In Texas, the Covid-19 death rate per 100,000 people is 11.6, according to the US Centers for Disease Control and Prevention. This compares with 278.1 in New York City and 78.6 in the rest of the state. 

The vast majority of the disparity can be attributed to the fact that deaths trail increases in case counts and hospitalisations. Some states, including Texas, also record only confirmed Covid-19 deaths, rather than probable related ones, which lowers recorded mortality rates. 

However, data from hospitals in New York that were quick to change the way they looked after patients show day-to-day modifications can affect whether a patient becomes critically ill. 

A study of more than 5,000 New York patients, which was published in the BMJ, found that “outcomes seem to be improving over time, potentially suggesting improvements in care”. 

Dr Leora Horwitz, an associate professor of population health and medicine at NYU Langone Health and one of the authors of the study, said: “We have certainly seen a decrease in mortality within our own institution, which persists to this day even on a risk-adjusted basis.”

She added: “It makes me optimistic that even without a blockbuster treatment, all the small changes can make a difference.”

Dr Horwitz stressed the dangers of comparing unadjusted mortality figures, however, noting that many of the people testing positive for Covid-19 in sunbelt states are younger than those affected in other outbreaks. 

“Just to say we have a bunch of infected 20-year-olds and the death rate is lower doesn’t mean anything,” she said. “It’s important to disentangle population health from death rates.” 

Staff at the United Memorial Medical Center in Houston, Texas. The Covid-19 death rate in the state is 11.6 per 100,000 people © Go Nakamura/Getty

Even a seemingly small change, such as proning, can be difficult to implement.
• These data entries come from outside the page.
(** C3, as the code has it.  While the active state's bitmap is loaded the
    timer goes up by one per tick and the tick that takes it past 8 advances
    the index and resets the timer: in any nine consecutive ticks with one
    active state, started with the timer at [t ≤ 8], the index is advanced
    exactly once, on tick [9 − t], to the next index modulo that state's
    frame count, and the timer ends where it started. *)
Theorem animation_advances_every_ninth_tick (s : Runtime.moveState)
    (img : Runtime.image) (ks : list Runtime.keys) (g : Runtime.gameState) :
  length ks = 9%nat →
  (Runtime.frameTimer (Runtime.player_of g) ≤ 8)%nat →
  (∀ m, (1 ≤ m ≤ 9)%nat →
     Runtime.state (Runtime.player_of (Runtime.ticks (take m ks) g)) = s) →
  fst (Runtime.activeSprite (Runtime.assets_of g) (Runtime.meta_of g) s) = Some img →
  let p := Runtime.player_of g in
  let t := Runtime.frameTimer p in
  let totalFrames :=
    snd (Runtime.activeSprite (Runtime.assets_of g) (Runtime.meta_of g) s) in
  let after m := Runtime.player_of (Runtime.ticks (take m ks) g) in
  (∀ m, (m < 9 - t)%nat → Runtime.frameIndex (after m) = Runtime.frameIndex p)
  ∧ (∀ m, (9 - t ≤ m ≤ 9)%nat →
       Runtime.frameIndex (after m)
       = ((Runtime.frameIndex p + 1) mod totalFrames)%nat)
  ∧ Runtime.frameIndex (Runtime.player_of (Runtime.ticks ks g))
    = ((Runtime.frameIndex p + 1) mod totalFrames)%nat
  ∧ Runtime.frameTimer (Runtime.player_of (Runtime.ticks ks g)) = t.
Proof.
  intros Hlen Ht Hstate Himg p t totalFrames after.
  assert (∀ m, (m ≤ 9)%nat →
            ((m + t < 9)%nat →
               Runtime.frameIndex (after m) = Runtime.frameIndex p
               ∧ Runtime.frameTimer (after m) = (t + m)%nat)
            ∧ ((9 ≤ m + t)%nat →
               Runtime.frameIndex (after m)
               = ((Runtime.frameIndex p + 1) mod totalFrames)%nat
               ∧ Runtime.frameTimer (after m) = (m + t - 9)%nat)) as Hrun.
  { intros m Hm. apply (ticks_frame s img ks g m); try done; try lia.
    intros m' Hm'. apply Hstate. lia. }
  assert (after 9%nat = Runtime.player_of (Runtime.ticks ks g)) as Hall
    by (subst after; cbv beta; rewrite take_ge by lia; done).
  split; [|split; [|split]].
  - intros m Hm. destruct (Hrun m ltac:(lia)) as [Hlow _].
    apply Hlow. subst t. lia.
  - intros m Hm. destruct (Hrun m ltac:(lia)) as [_ Hhigh].
    apply Hhigh. subst t. lia.
  - rewrite <- Hall. destruct (Hrun 9%nat ltac:(lia)) as [_ Hhigh].
    apply Hhigh. lia.
  - rewrite <- Hall. destruct (Hrun 9%nat ltac:(lia)) as [_ Hhigh].
    destruct Hhigh as [_ ->]; [lia|]. subst t. lia.
Qed.
(** * laboratorioDAMD: service registry, circuit breaker and gateway aggregation

    A shallow embedding of [services/shared/serviceRegistry.js] and of the
    API gateway (circuit breaker, proxy resolution, dashboard and search
    aggregations), with the properties of their specification.

    Conventions of the embedding:
    - [Date.now()] is an input of every operation that reads the clock
      (a [Z], milliseconds since the epoch);
    - a JS object used as a dictionary ([breakers], [memory.services],
      [FALLBACKS], [meta]) is a [gmap string _] of its own properties
      (no service is named after a property every object inherits, such
      as [constructor]);
    - a numeric field that the code guards with [x || 0] or [x || null] is
      an [option Z], [None] standing for an absent ([undefined] or [null])
      value;
    - the outcome of an I/O call (HTTP request, file read or write) is an
      input of the operation that awaits it;
    - an [async] function is run to completion: calls of other handlers
      are not interleaved at its [await]s;
    - a string is the UTF-8 encoding of the JavaScript string. *)

From Stdlib Require Import ZArith Ascii String.
From stdpp Require Import gmap strings list fin_maps.

Local Open Scope Z_scope.
Local Set Warnings "-register-all".

(** * Part I: the programs *)

(** ** JavaScript values and idioms shared by the two programs *)

(** [x || 0] where [x] is a number or absent: [0 || 0] is [0]. *)
Definition or_zero (x : option Z) : Z :=
  match x with
  | Some v => v
  | None => 0
  end.

(** [x || null] where [x] is a number or absent: the falsy number [0]
    becomes [null]. *)
Definition or_null (x : option Z) : option Z :=
  match x with
  | Some 0 => None
  | Some v => Some v
  | None => None
  end.

(** A parsed JSON value. Numbers are integers: the operations below only
    observe whether a number is zero. [fields] lists an object's own
    properties, one entry per key. *)
Inductive Json : Type :=
| JNull
| JBool (b : bool)
| JNum (z : Z)
| JStr (s : string)
| JArr (items : list Json)
| JObj (fields : list (string * Json)).

(** JavaScript truthiness: [null], [false], [0] and the empty string are
    falsy, every array and object is truthy. *)
Definition truthy (v : Json) : bool :=
  match v with
  | JNull => false
  | JBool b => b
  | JNum z => negb (z =? 0)
  | JStr s => negb (String.eqb s "")
  | JArr _ | JObj _ => true
  end.

Fixpoint assoc (f : string) (fields : list (string * Json)) : option Json :=
  match fields with
  | [] => None
  | (k, v) :: rest => if String.eqb k f then Some v else assoc f rest
  end.

(** The property read [v.f] for [f] one of [status], [service], [data],
    [name]: [None] is [undefined]. No value but an object has such a
    property. (On [null] the read throws; callers treat that case.) *)
Definition prop (f : string) (v : Json) : option Json :=
  match v with
  | JObj fields => assoc f fields
  | _ => None
  end.

(** Truthiness of a value that may be [undefined]. *)
Definition truthy_opt (v : option Json) : bool :=
  match v with
  | Some x => truthy x
  | None => false
  end.

(** ** Strings

    A [string] holds the UTF-8 encoding of a JavaScript string, one
    [ascii] per byte. Equality, [startsWith], [includes] and [slice]
    after an ASCII prefix agree on the encoding with what they compute
    on the string. [trim] and [toLowerCase] work on characters: they
    read the bytes as code points, one UTF-8 sequence at a time. *)

Definition byte_value (c : ascii) : Z := Z.of_N (N_of_ascii c).
Definition of_byte (z : Z) : ascii := ascii_of_N (Z.to_N z).

(** A continuation byte, [10xxxxxx]. *)
Definition is_cont (c : ascii) : bool :=
  (128 <=? byte_value c) && (byte_value c <? 192).

(** The number of continuation bytes the first byte of a sequence
    announces. *)
Definition trail (c : ascii) : nat :=
  let b := byte_value c in
  if b <? 192 then 0
  else if b <? 224 then 1
  else if b <? 240 then 2
  else if b <? 248 then 3
  else 0.

(** The continuation bytes a list of bytes starts with. *)
Fixpoint conts (l : list ascii) : list ascii :=
  match l with
  | [] => []
  | c :: rest => if is_cont c then c :: conts rest else []
  end.

(** The bytes after [c] supply the continuation bytes it announces. *)
Definition complete (c : ascii) (rest : list ascii) : bool :=
  (trail c <=? length (conts rest))%nat.

(** The characters of a byte string, each with the bytes of its
    sequence; a byte that starts no complete sequence stands alone.
    [skip] counts the bytes already taken into the character before. *)
Fixpoint chars_from (skip : nat) (l : list ascii) : list (list ascii) :=
  match l with
  | [] => []
  | c :: rest =>
      match skip with
      | S k => chars_from k rest
      | O =>
          if complete c rest
          then (c :: take (trail c) rest) :: chars_from (trail c) rest
          else [c] :: chars_from 0 rest
      end
  end.

Definition chars (l : list ascii) : list (list ascii) := chars_from 0 l.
While it is relatively common to put a sedated patient in intensive care on their front, it is much harder to make a conscious one lie on their stomach for up to 16 hours a day. 

At NYU Langone, hospital administrators purchased extra pillows to put under patients’ hips and legs and produced a tutorial video to teach nurses how to care for people lying prone.
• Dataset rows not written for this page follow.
(** C4.  With the loader of the specification, whose identifiers are
    non-empty and differ from draw to draw, [generateSettingsJson]
    writes to the settings file the JSON text of
    [{ version: "3.0.0", trackingId: t }], with both members: [t] is
    the projectId of the old settings when they have one, and nothing
    is drawn then; when they have none, [t] is the identifier drawn in
    this run, which is not empty and differs from every identifier
    drawn before. *)
Theorem generateSettingsJson_preserves_identity context w old s2 :
  (∀ projectPath isMultiEnvEnabled,
     loadProjectSettingsByProjectPathV2_body projectPath isMultiEnvEnabled
     = Spec.loadOldSettings stored uuid projectPath isMultiEnvEnabled) →
  (∀ n, uuid n ≠ "") →
  (∀ n m, uuid n = uuid m → n = m) →
  stored (projectPath context) (store w) = ok old →
  let n := Spec.drawn (mem (store w)) in
  let t := match projectId old with Some id => id | None => uuid n end in
  let s1 := match projectId old with Some _ => store w | None => Spec.draw (store w) end in
  let file := Path.join [SettingsFolderName; SettingsFileName] in
  let text :=
    Json.stringify (JsObject [("version", JsString "3.0.0"); ("trackingId", JsString t)]) 4 in
  fsEnsureDir_body context SettingsFolderName s1 = (Normal tt, s2) →
  generateSettingsJson context w =
    ((fsWriteFile_body context file text s2).1,
     {| store := (fsWriteFile_body context file text s2).2;
        trace := trace w ++ [CallLoadProjectSettings (projectPath context);
                             CallFsEnsureDir SettingsFolderName;
                             CallFsWriteFile file text] |}) ∧
  (∀ id, projectId old = Some id → t = id ∧ s1 = store w) ∧
  (projectId old = None →
   t = uuid n ∧ t ≠ "" ∧ (∀ m, (m < n)%nat → uuid m ≠ t) ∧
   Spec.drawn (mem s1) = S n).
Proof.
  intros Hloader Hnonempty Hinj Hstored n t s1 file text Hdir.
  split; [|split].
  - assert (∃ settings,
              loadProjectSettingsByProjectPathV2_body (projectPath context) true (store w)
                = (Normal (ok settings), s1) ∧
              projectId settings = Some t) as (settings & Hload & Hid).
    { rewrite Hloader. unfold Spec.loadOldSettings. rewrite Hstored.
      unfold t, s1. destruct (projectId old) as [id|] eqn:Hold; eauto. }
    rewrite (generateSettingsJson_writes context w settings s1 s2 Hload Hdir).
    by rewrite Hid.
  - intros id Hid. unfold t, s1. by rewrite Hid.
  - intros Hnone. unfold t, s1. rewrite Hnone. repeat split.
    + apply Hnonempty.
    + intros m Hlt Heq. apply Hinj in Heq. lia.
Qed.

End Identity.

(** The identifiers of the test generator are not empty and differ
    from draw to draw. *)
Lemma uuid_nonempty (n : nat) : IdentityDoubles.uuid n ≠ "".
Proof. discriminate. Qed.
Healthcare workers have also used novel ways of sharing best practices at a time when many are struggling under unprecedented workloads. Some doctors have turned to Twitter and other social networks to telegraph their findings. 

“Twitter has been for me and many [others] a really important source of early information,” said Dr Horwitz. “Doctors are using it to share a lot of technical information quickly.”

At the start of the pandemic, Dr Ruth Ann Crystal at Stanford Medicine in California, set up a WhatsApp group for doctors. After more than 256 signed up — breaching the messaging platform’s limit — she switched to Slack, on which she administers a group that numbers more than 1,000 practitioners. 

She also created a shared Google doc, titled Coronavirus Tech Handbook for Doctors, which now runs to 48 pages, to summarise research and clinical findings. 

“The sunbelt clinical areas have learnt so much from what doctors in places like New York now know about this new virus, which acts so differently from other viruses,” said Dr Crystal. 

The hope is that these lessons will result in fewer deaths in states such as Texas, Arizona and Florida, even if the current mortality rates present an overly rosy picture. 

Still, Dr Horwitz warns that hospitals in the sunbelt will struggle as they continue to be swamped by a surge of new coronavirus patients. 

“In New York, the health system was overwhelmed and that is happening in the south now,” she said. “Some of the bad outcomes we are going to see are because they just can’t cope with the volume.” 

She added: “None of this is to say [mortality] won’t be lower — I hope it will be — but it’s not going to be by a big magnitude.”